Nothing before the line containing "deletion cancelled by" should appear; please restate that line and every later line word for word through the end of the listing.

[Start of section]

Lemma flatten_renders_in_order_witness :
  let chunks := [ {| timestamp := 0; text := "hello"; speaker := Some "Speaker 1" |};
                  {| timestamp := 1; text := "world"; speaker := None |} ] in
  let evs := [ (calmEnv "s1", StartRecording startMic);
               (calmEnv "s1", AudioChunk {| chunk_sessionId := "s1";
                                             chunk := [x52; x49; x46; x46];
                                             chunk_timestamp := 5000 |}) ] in
  let mock := transcribeAudioChunk (calmEnv "s1") 5000 in
  (Forall labelled chunks /\ flatten chunks = flatten_spec chunks)
  /\ (sessionTranscripts (serve evs initialWorld) !! "s1" = Some [mock]
      /\ flatten [mock] = flatten_spec [mock]).
Proof.
  intros chunks evs mock.
  assert (Hall : Forall labelled chunks)
    by (repeat constructor; unfold labelled; simpl; congruence).
  assert (Hacc : sessionTranscripts (serve evs initialWorld) !! "s1" = Some [mock])
    by reflexivity.
  split; split; [exact Hall | | exact Hacc | ].
  - exact (proj1 (proj2 flatten_renders_in_order) chunks Hall).
  - exact (proj1 flatten_renders_in_order evs "s1" [mock] Hacc).
Defined.

End Flattening.

(** * Properties of the socket handlers *)

Section StopRecording.
Variables (env : Env) (data : StopData) (w : World).

Local Abbreviation id := (stop_sessionId data).

(** The run in which every persistence call on the main path is answered. *)
Lemma stop_recording_success (r : Session.t) :
  sessions (db w) !! id = Some r ->
  stopPersists env ->
  stop_recording env data w
  = (Returned tt,
     {| sessionProcessors := delete id (sessionProcessors w);
        sessionTranscripts := delete id (sessionTranscripts w);
        db := {| sessions := <[id := completedRecord (stop_duration data) r]> (sessions (db w));
                 transcripts := transcripts (db w) ++ [transcriptRow w data];
                 summaries := summaries (db w)
                              ++ savedSummary env id (fullTranscriptOf w data) |};
        joined := joined w;
        emitted := emitted w
                   ++ [ (ToRoom id, StatusUpdate id PROCESSING);
                        (ToRoom id,
                         ProcessingComplete id ("/api/sessions/" +:+ id +:+ "/download"));
                        (ToRoom id, StatusUpdate id COMPLETED) ] |}).
Proof.
  intros Hr (Hp & Ht & Hc).
  unfold savedSummary, summaryOutcome, transcriptRow, fullTranscriptOf,
    completedRecord, withStatus.
  run_handler. rewrite Hp, Ht, Hc. cbn. rewrite Hr. cbn.
  destruct (apiKey env); cbn.
  - destruct (summarize env _); cbn.
    + destruct (rejects env CreateSummary); cbn;
        rewrite lookup_insert_eq; cbn;
        rewrite insert_insert_eq, <- !app_assoc, ?app_nil_r; reflexivity.
    + rewrite lookup_insert_eq; cbn.
      rewrite insert_insert_eq, <- !app_assoc, ?app_nil_r. reflexivity.
  - destruct (rejects env CreateSummary); cbn;
      rewrite lookup_insert_eq; cbn;
      rewrite insert_insert_eq, <- !app_assoc, ?app_nil_r; reflexivity.
Qed.

(** The transcript row is written before anything later can fail. *)
Lemma stop_recording_transcript (r : Session.t) :
  sessions (db w) !! id = Some r ->
  rejects env UpdateProcessing = false ->
  rejects env CreateTranscript = false ->
  transcripts (db (stop_recording env data w).2)
  = transcripts (db w) ++ [transcriptRow w data].
Proof.
  intros Hr Hp Ht. unfold transcriptRow, fullTranscriptOf.
  run_handler. rewrite Hp, Ht. cbn. repeat step; reflexivity.
Qed.

(** No record: the first update rejects, and so does the one in [catch]. *)
Lemma stop_recording_unknown :
  sessions (db w) !! id = None ->
  stop_recording env data w
  = (Returned tt, afterEmit w [(ToSocket, Error "Failed to stop recording")]).
Proof.
  intros Hr. unfold afterEmit. run_handler.
  destruct (rejects env UpdateProcessing), (rejects env UpdateError); cbn;
    rewrite ?Hr; cbn; rewrite ?Hr; reflexivity.
Qed.

Lemma stop_recording_registry :
  sessionProcessors w !! id = None ->
  sessionTranscripts w !! id = None ->
  (stop_recording env data w).1 = Returned tt
  /\ sessionProcessors (stop_recording env data w).2 = sessionProcessors w
  /\ sessionTranscripts (stop_recording env data w).2 = sessionTranscripts w.
Proof.
  intros Hproc Htrans.
  destruct (sessions (db w) !! stop_sessionId data) as [r|] eqn:Hr.
  - run_handler. cbn. repeat step; rewrite ?delete_id by assumption; auto.
  - rewrite stop_recording_unknown by exact Hr. auto.
Qed.

End StopRecording.

Section PauseResume.
Variables (env : Env) (id : string) (w : World).

Lemma pause_recording_known (r : Session.t) :
  sessions (db w) !! id = Some r ->
  rejects env UpdatePaused = false ->
  pause_recording env id w
  = (Returned tt,
     afterEmit (withSession id (withStatus PAUSED r) w)
               [(ToRoom id, StatusUpdate id PAUSED)]).
Proof. intros Hr Hp. run_handler. rewrite Hp. cbn. rewrite Hr. reflexivity. Qed.

Lemma resume_recording_known (r : Session.t) :
  sessions (db w) !! id = Some r ->
  rejects env UpdateRecording = false ->
  resume_recording env id w
  = (Returned tt,
     afterEmit (withSession id (withStatus RECORDING r) w)
               [(ToRoom id, StatusUpdate id RECORDING)]).
Proof. intros Hr Hp. run_handler. rewrite Hp. cbn. rewrite Hr. reflexivity. Qed.

Lemma pause_recording_unknown :
  sessions (db w) !! id = None ->
  pause_recording env id w
  = (Returned tt, afterEmit w [(ToSocket, Error "Failed to pause recording")]).
Proof.
  intros Hr. run_handler. destruct (rejects env UpdatePaused); cbn;
    rewrite ?Hr; reflexivity.
Qed.

Lemma resume_recording_unknown :
  sessions (db w) !! id = None ->
  resume_recording env id w
  = (Returned tt, afterEmit w [(ToSocket, Error "Failed to resume recording")]).
Proof.
  intros Hr. run_handler. destruct (rejects env UpdateRecording); cbn;
    rewrite ?Hr; reflexivity.
Qed.

Lemma pause_recording_registry :
  (pause_recording env id w).1 = Returned tt
  /\ sessionProcessors (pause_recording env id w).2 = sessionProcessors w
  /\ sessionTranscripts (pause_recording env id w).2 = sessionTranscripts w.
Proof.
  run_handler. destruct (rejects env UpdatePaused); cbn; [auto|].
  destruct (sessions (db w) !! id); cbn; auto.
Qed.
(** * Duplicate-Remover: a shallow embedding of [main.py]

    The script walks a directory, groups the files it finds by the MD5
    digest of their content, flags zero-length files as invalid, and then
    deletes every member of a duplicate group but the first one (and, on
    request, every invalid file), optionally asking for a confirmation on
    the terminal before each deletion.

    The embedding follows the script function by function.  The operating
    system is an explicit [world]: a disk (a finite map from paths to
    nodes), the terminal input (a stream of lines with a read cursor) and
    the terminal output (the list of lines printed so far).  Python
    exceptions are the [Raised] outcome of a small state-and-error monad.

    Conventions.  Nothing but the script changes the disk while it runs.
    The terminal never reaches its end: [input] always gets a line.  The
    two unbounded constructs, the recursion of [get_files] and the [while]
    loop of the confirmation, take a bound and give [OutOfFuel] when it is
    used up.  The digest function is a parameter of the functions that
    hash. *)

From Stdlib Require Import ZArith List Ascii String Strings.Byte Sorted.
From stdpp Require Import base option list gmap strings fin_maps.

Local Open Scope string_scope.
Local Open Scope list_scope.
Local Open Scope Z_scope.

(** ** The operating system *)

(** [os.stat_result]: the ten integer fields that indexing the result of
    [stat()] gives access to, in tuple order. *)
Record stat_result := mk_stat_result {
  st_mode : Z;
  st_ino : Z;
  st_dev : Z;
  st_nlink : Z;
  st_uid : Z;
  st_gid : Z;
  st_size : Z;
  st_atime : Z;
  st_mtime : Z;
  st_ctime : Z
}.

Definition stat_tuple (s : stat_result) : list Z :=
  [st_mode s; st_ino s; st_dev s; st_nlink s; st_uid s;
   st_gid s; st_size s; st_atime s; st_mtime s; st_ctime s].

(** [s[i]] on a [stat_result]; every index the script uses is in range. *)
Definition stat_getitem (s : stat_result) (i : nat) : Z :=
  nth i (stat_tuple s) 0.

(** A regular file: its bytes, its metadata, whether the process may read
    it and whether it may unlink it. *)
Record regular := mk_regular {
  content : list byte;
  metadata : stat_result;
  readable : bool;
  deletable : bool
}.

(** A node of the disk.  A directory records the names [os.scandir]
    reports for it, in the order it reports them; a name is a child as
    long as its path is bound on the disk. *)
Inductive node :=
| File (f : regular)
| Dir (st : stat_result) (names : list string).

(** [os.DirEntry], with the answers of [is_file()], [is_dir()] and
    [stat()] as scandir found them. *)
Record DirEntry := mk_DirEntry {
  path : string;
  is_file : bool;
  is_dir : bool;
  stat : stat_result
}.

Record world := mk_world {
  disk : gmap string node;
  stdin : nat -> string;
  cursor : nat;
  stdout : list string
}.

(** The exceptions the script can meet.  None is ever caught: the script
    has no [try] statement. *)
Inductive exn :=
| FileNotFoundError
| NotADirectoryError
| IsADirectoryError
| PermissionError
| SystemExit (code : Z).

(** What running a piece of the script gives: a value, an exception, or
    neither within the allotted number of loop iterations. *)
Inductive outcome (A : Type) :=
| Ok (a : A)
| Raised (e : exn)
| OutOfFuel.
Arguments Ok {A} a.
Arguments Raised {A} e.
Arguments OutOfFuel {A}.

Definition M (A : Type) : Type := world -> outcome A * world.

Definition ret {A} (a : A) : M A := fun w => (Ok a, w).

Definition bind {A B} (m : M A) (k : A -> M B) : M B :=
  fun w =>
    match m w with
    | (Ok a, w') => k a w'
    | (Raised e, w') => (Raised e, w')
    | (OutOfFuel, w') => (OutOfFuel, w')
    end.

Definition raise {A} (e : exn) : M A := fun w => (Raised e, w).

Definition out_of_fuel {A} : M A := fun w => (OutOfFuel, w).

Declare Scope py_scope.
Delimit Scope py_scope with py.
Notation "x <- m ;; k" := (bind m (fun x => k))
  (at level 100, m at next level, right associativity) : py_scope.
Notation "m ;; k" := (bind m (fun _ => k))
  (at level 100, right associativity) : py_scope.
Local Open Scope py_scope.

(** A [for] statement over a list. *)
Fixpoint for_each {A} (l : list A) (body : A -> M unit) : M unit :=
  match l with
  | [] => ret tt
  | x :: l' => body x ;; for_each l' body
  end.

(** A [for] statement that updates one local variable. *)
Fixpoint for_fold {A S} (l : list A) (body : S -> A -> M S) (s : S) : M S :=
  match l with
  | [] => ret s
  | x :: l' => s' <- body s x ;; for_fold l' body s'
  end.

(** [print(s)]. *)
Definition print (s : string) : M unit :=
  fun w => (Ok tt, mk_world (disk w) (stdin w) (cursor w) (stdout w ++ [s])).

(** [print(a, b)]: the two arguments separated by a space. *)
Definition print2 (a b : string) : M unit := print (a +:+ " " +:+ b).

(** [input(prompt)]: writes the prompt and reads the next line of the
    terminal. *)
Definition input (prompt : string) : M string :=
  fun w => (Ok (stdin w (cursor w)),
            mk_world (disk w) (stdin w) (S (cursor w)) (stdout w ++ [prompt])).

Definition os_path_exists (p : string) : M bool :=
  fun w => (Ok (bool_decide (is_Some (disk w !! p))), w).

Definition os_path_isdir (p : string) : M bool :=
  fun w => (Ok match disk w !! p with Some (Dir _ _) => true | _ => false end, w).

(** [os.path.join(a, b)] of [posixpath], for a [b] that is a file name. *)
Definition ends_with_sep (a : string) : bool :=
  match rev (list_ascii_of_string a) with
  | c :: _ => Ascii.eqb c "/"
  | [] => false
  end.

Definition starts_with_sep (b : string) : bool :=
  match b with
  | String c _ => Ascii.eqb c "/"
  | EmptyString => false
  end.

Definition os_path_join (a b : string) : string :=
  if starts_with_sep b then b
  else if orb (String.eqb a "") (ends_with_sep a) then a +:+ b
  else a +:+ "/" +:+ b.

(** The entry scandir yields for a child that is on the disk. *)
Definition entry_of (p : string) (n : node) : DirEntry :=
  match n with
  | File f => mk_DirEntry p true false (metadata f)
  | Dir st _ => mk_DirEntry p false true st
  end.

Definition scan (d : gmap string node) (dir : string) (names : list string)
  : list DirEntry :=
  omap (fun nm => entry_of (os_path_join dir nm) <$> d !! os_path_join dir nm) names.

(** [os.scandir(p)], read to its end. *)
Definition os_scandir (p : string) : M (list DirEntry) :=
  fun w =>
    match disk w !! p with
    | Some (Dir _ names) => (Ok (scan (disk w) p names), w)
    | Some (File _) => (Raised NotADirectoryError, w)
    | None => (Raised FileNotFoundError, w)
    end.

(** [open(p, 'rb').read()]. *)
Definition read_bytes (p : string) : M (list byte) :=
  fun w =>
    match disk w !! p with
    | Some (File f) =>
        if readable f then (Ok (content f), w) else (Raised PermissionError, w)
    | Some (Dir _ _) => (Raised IsADirectoryError, w)
    | None => (Raised FileNotFoundError, w)
    end.

(** [os.remove(p)]. *)
Definition os_remove (p : string) : M unit :=
  fun w =>
    match disk w !! p with
    | Some (File f) =>
        if deletable f
        then (Ok tt, mk_world (delete p (disk w)) (stdin w) (cursor w) (stdout w))
        else (Raised PermissionError, w)
    | Some (Dir _ _) => (Raised IsADirectoryError, w)
    | None => (Raised FileNotFoundError, w)
    end.

(** [exit(code)]. *)
Definition exit {A} (code : Z) : M A := raise (SystemExit code).

(** ** Python library functions the script relies on *)

(** [template.format(x)] for a template with one [{}] field. *)
Fixpoint format (template x : string) : string :=
  match template with
  | String "{" (String "}" rest) => x +:+ rest
  | String c rest => String c (format rest x)
  | EmptyString => EmptyString
  end.

(** [l.sort(key=key)].  Python's sort is stable, and the result of a stable
    sort depends on the list and the key alone; insertion from the right,
    each element going before the first one whose key is not smaller,
    computes it (see [list_sort_sorted] and [list_sort_stable]). *)
Fixpoint sort_insert {A} (key : A -> Z) (x : A) (l : list A) : list A :=
  match l with
  | [] => [x]
  | y :: l' => if key x <=? key y then x :: y :: l' else y :: sort_insert key x l'
  end.

Fixpoint list_sort {A} (key : A -> Z) (l : list A) : list A :=
  match l with
  | [] => []
  | x :: l' => sort_insert key x (list_sort key l')
  end.

(** [collections.defaultdict(list)]: keys in order of first insertion, as
    [values()] goes through them. *)
Definition defaultdict := list (string * list string).

(** [d[k].append(v)]. *)
Fixpoint dict_append (d : defaultdict) (k v : string) : defaultdict :=
  match d with
  | [] => [(k, [v])]
  | (k', vs) :: d' =>
      if String.eqb k' k then (k', vs ++ [v]) :: d'
      else (k', vs) :: dict_append d' k v
  end.

Definition dict_values (d : defaultdict) : list (list string) := map snd d.

(** The truth value of the iterator [os.scandir] returns.  The iterator
    class defines neither [__bool__] nor [__len__], so Python takes the
    object to be true, whatever it is going to yield. *)
Definition scandir_truth (it : list DirEntry) : bool := true.

(** Modelled from the spec: [utils.progressBar] is imported by the script
    but its source is not part of the sources at hand.  The specification
    says it "produces the original elements unchanged" and is "purely
    observational"; the rendering of the bar on the terminal is left out. *)
Definition progressBar {A} (iterable : list A) (prefix suffix : string)
  (length : Z) : list A := iterable.

(** ** The script *)

Definition dquote : string := String (ascii_of_nat 34) EmptyString.
Definition esc : string := String (ascii_of_nat 27) EmptyString.

Definition NO_DUPLICATES_MSG := "No Duplicate Files Found".
Definition INVALID_FILES_DETECTED_MSG := "Invalid Files Detected:".
Definition REMOVING_INVALID_FILES_MSG := "Removing invalid files...".
Definition REMOVING_DUPLICATE_FILES_MSG := "Removing Duplicate Files...".
Definition GETTING_FILES_MSG := "Getting files from: " +:+ dquote +:+ "{}" +:+ dquote.
Definition BLUE_BOLD_UNDERLINE_ANSI := esc +:+ "[1;4m".
Definition RED_BOLD_ANSI := esc +:+ "[31;49;1m".
Definition STOP_ESCAPE_ANSI := esc +:+ "[0m".

Definition FILE_SIZE_INDEX : nat := 6.
Definition FILE_MTIME_INDEX : nat := 8.

Definition CANCELLED_BY_USER_MSG := "File deletion cancelled by user: {}".
Definition DELETE_CONFIRMATION_MSG :=
  "Are you sure you want to delete {} ([y]es, [n]o)".
Definition SUCCESSFULLY_REMOVED_MSG := "Successfully removed: {}".

Definition DIRECTORY_IS_EMPTY_MSG := "Directory is empty".
Definition ERROR_PATH_NOT_FOUND_MSG := "ERROR: Path not found, ".
Definition INVALID_DIRECTORY_MSG :=
  "ERROR: Expected a directory but received a file, ".
Definition EMPTY_DIRECTORY_MSG := "ERROR: Received empty directory".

[End of section]

# [Result]
Definition CANCELLED_BY_USER_MSG := "File deletion cancelled by user: {}".
Definition DELETE_CONFIRMATION_MSG :=
  "Are you sure you want to delete {} ([y]es, [n]o)".
Definition SUCCESSFULLY_REMOVED_MSG := "Successfully removed: {}".

Definition DIRECTORY_IS_EMPTY_MSG := "Directory is empty".
Definition ERROR_PATH_NOT_FOUND_MSG := "ERROR: Path not found, ".
Definition INVALID_DIRECTORY_MSG :=
  "ERROR: Expected a directory but received a file, ".
Definition EMPTY_DIRECTORY_MSG := "ERROR: Received empty directory".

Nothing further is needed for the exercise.